* **AIM OF THE EXERCISE**
From the records below, set down exactly the lines starting with the line that contains "Z.lor (cA c) (u32 (Z.shiftl (cA c) 8)))." and going on through the line that contains "Definition wf_image (img". Nothing else is wanted.

(Collection entries)
(** * trmnl-display: frame conversion and refresh cycle of [trmnl-spi.go]

    A shallow embedding of the Go program that polls the TRMNL service,
    converts the downloaded picture to a 1-bit frame and writes it to a
    Waveshare 7.5 inch V2 e-paper panel.

    Go integers are rendered as [Z] with their wrap-around written out,
    byte slices as [list Z] with stdpp's lookup and insert (an index out of
    range is a Go panic), the float64 index of the resize library as
    binary64 primitive floats, and the calls into the operating system, the
    network and the panel driver as an event trace over a table of
    outcomes. *)

From Stdlib Require Import ZArith Lia String.
From Stdlib Require Import Ascii.
From Stdlib Require Floats.PrimFloat Floats.SpecFloat Floats.FloatOps.
From stdpp Require Import base option list strings pretty.

Local Open Scope Z_scope.

(** ** Fixed-width integers *)

Definition u8 (n : Z) : Z := n mod 2 ^ 8.
Definition u32 (n : Z) : Z := n mod 2 ^ 32.
(** Go's [int] on a 64-bit target and [int64] (so [time.Duration]). *)
Definition i64 (n : Z) : Z := (n + 2 ^ 63) mod 2 ^ 64 - 2 ^ 63.

Definition in_i64 (n : Z) : bool := (- 2 ^ 63 <=? n) && (n <? 2 ^ 63).

(** ** Program types and globals *)

Record TerminalResponse := {
  ImageURL : string;
  Filename : string;
  RefreshRate : Z
}.

Record AppOptions := {
  DarkMode : bool;
  Verbose : bool
}.

Record SPIConfig := {
  RSTPin : Z;
  DCPin : Z;
  CSPin : Z;
  BusyPin : Z;
  Width : Z;
  Height : Z
}.

Definition spiConfig : SPIConfig :=
  {| RSTPin := 17; DCPin := 25; CSPin := 8; BusyPin := 24;
     Width := 800; Height := 480 |}.

Definition version : string := "0.1.0".

(** ** Colours and images of Go's [image] package

    [color.NRGBA] holds four 8-bit channels, alpha not premultiplied. *)

Record NRGBA := { cR : Z; cG : Z; cB : Z; cA : Z }.

Definition black : NRGBA := {| cR := 0; cG := 0; cB := 0; cA := 255 |}.
Definition white : NRGBA := {| cR := 255; cG := 255; cB := 255; cA := 255 |}.
Definition transparent : NRGBA := {| cR := 0; cG := 0; cB := 0; cA := 0 |}.

(** One channel of [color.NRGBA.RGBA]: [r |= r << 8; r *= a; r /= 0xff]
    on [uint32]. *)
Definition expand (v a : Z) : Z :=
  u32 (Z.lor v (u32 (Z.shiftl v 8)) * a) ÷ 255.

(** [RGBA()]: the 16-bit, alpha-premultiplied channels. *)
Definition RGBA (c : NRGBA) : Z * Z * Z * Z :=
  (expand (cR c) (cA c), expand (cG c) (cA c), expand (cB c) (cA c),
   Z.lor (cA c) (u32 (Z.shiftl (cA c) 8))).

Definition wf_color (c : NRGBA) : Prop :=
  0 <= cR c < 256 /\ 0 <= cG c < 256 /\ 0 <= cB c < 256 /\ 0 <= cA c < 256.

(** An [image.Image] as the program sees one: its bounds, anchored at the
    origin, and the colour [At(x, y)]. *)
Record Image := {
  Dx : Z;
  Dy : Z;
  At : Z -> Z -> NRGBA
}.

Definition wf_image (img : Image) : Prop :=
  forall x y, 0 <= x < Dx img -> 0 <= y < Dy img -> wf_color (At img x y).

Definition uniform (c : NRGBA) (img : Image) : Prop :=
  forall x y, 0 <= x < Dx img -> 0 <= y < Dy img -> At img x y = c.

(** [image.Gray]: one byte per pixel, row after row, stride [gDx]. *)
Record Gray := {
  gDx : Z;
  gDy : Z;
  gPix : list Z
}.

Definition NewGray (w h : Z) : Gray :=
  {| gDx := w; gDy := h; gPix := replicate (Z.to_nat (w * h)) 0 |}.

Definition inBounds (m : Gray) (x y : Z) : bool :=
  (0 <=? x) && (x <? gDx m) && (0 <=? y) && (y <? gDy m).

Definition PixOffset (m : Gray) (x y : Z) : Z := y * gDx m + x.

(** [SetGray] leaves the image alone outside its bounds. *)
Definition SetGray (m : Gray) (x y : Z) (c : Z) : Gray :=
  if inBounds m x y
  then {| gDx := gDx m; gDy := gDy m;
          gPix := <[Z.to_nat (PixOffset m x y) := c]> (gPix m) |}
  else m.

(** [GrayAt(x, y).Y]; the zero colour outside the bounds. *)
Definition GrayAt (m : Gray) (x y : Z) : Z :=
  if inBounds m x y
  then default 0 (gPix m !! Z.to_nat (PixOffset m x y))
  else 0.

* **SOLUTION FOR THIS EXERCISE**
   Z.lor (cA c) (u32 (Z.shiftl (cA c) 8))).

Definition wf_color (c : NRGBA) : Prop :=
  0 <= cR c < 256 /\ 0 <= cG c < 256 /\ 0 <= cB c < 256 /\ 0 <= cA c < 256.

(** An [image.Image] as the program sees one: its bounds, anchored at the
    origin, and the colour [At(x, y)]. *)
Record Image := {
  Dx : Z;
  Dy : Z;
  At : Z -> Z -> NRGBA
}.

Definition wf_image (img : Image) : Prop :=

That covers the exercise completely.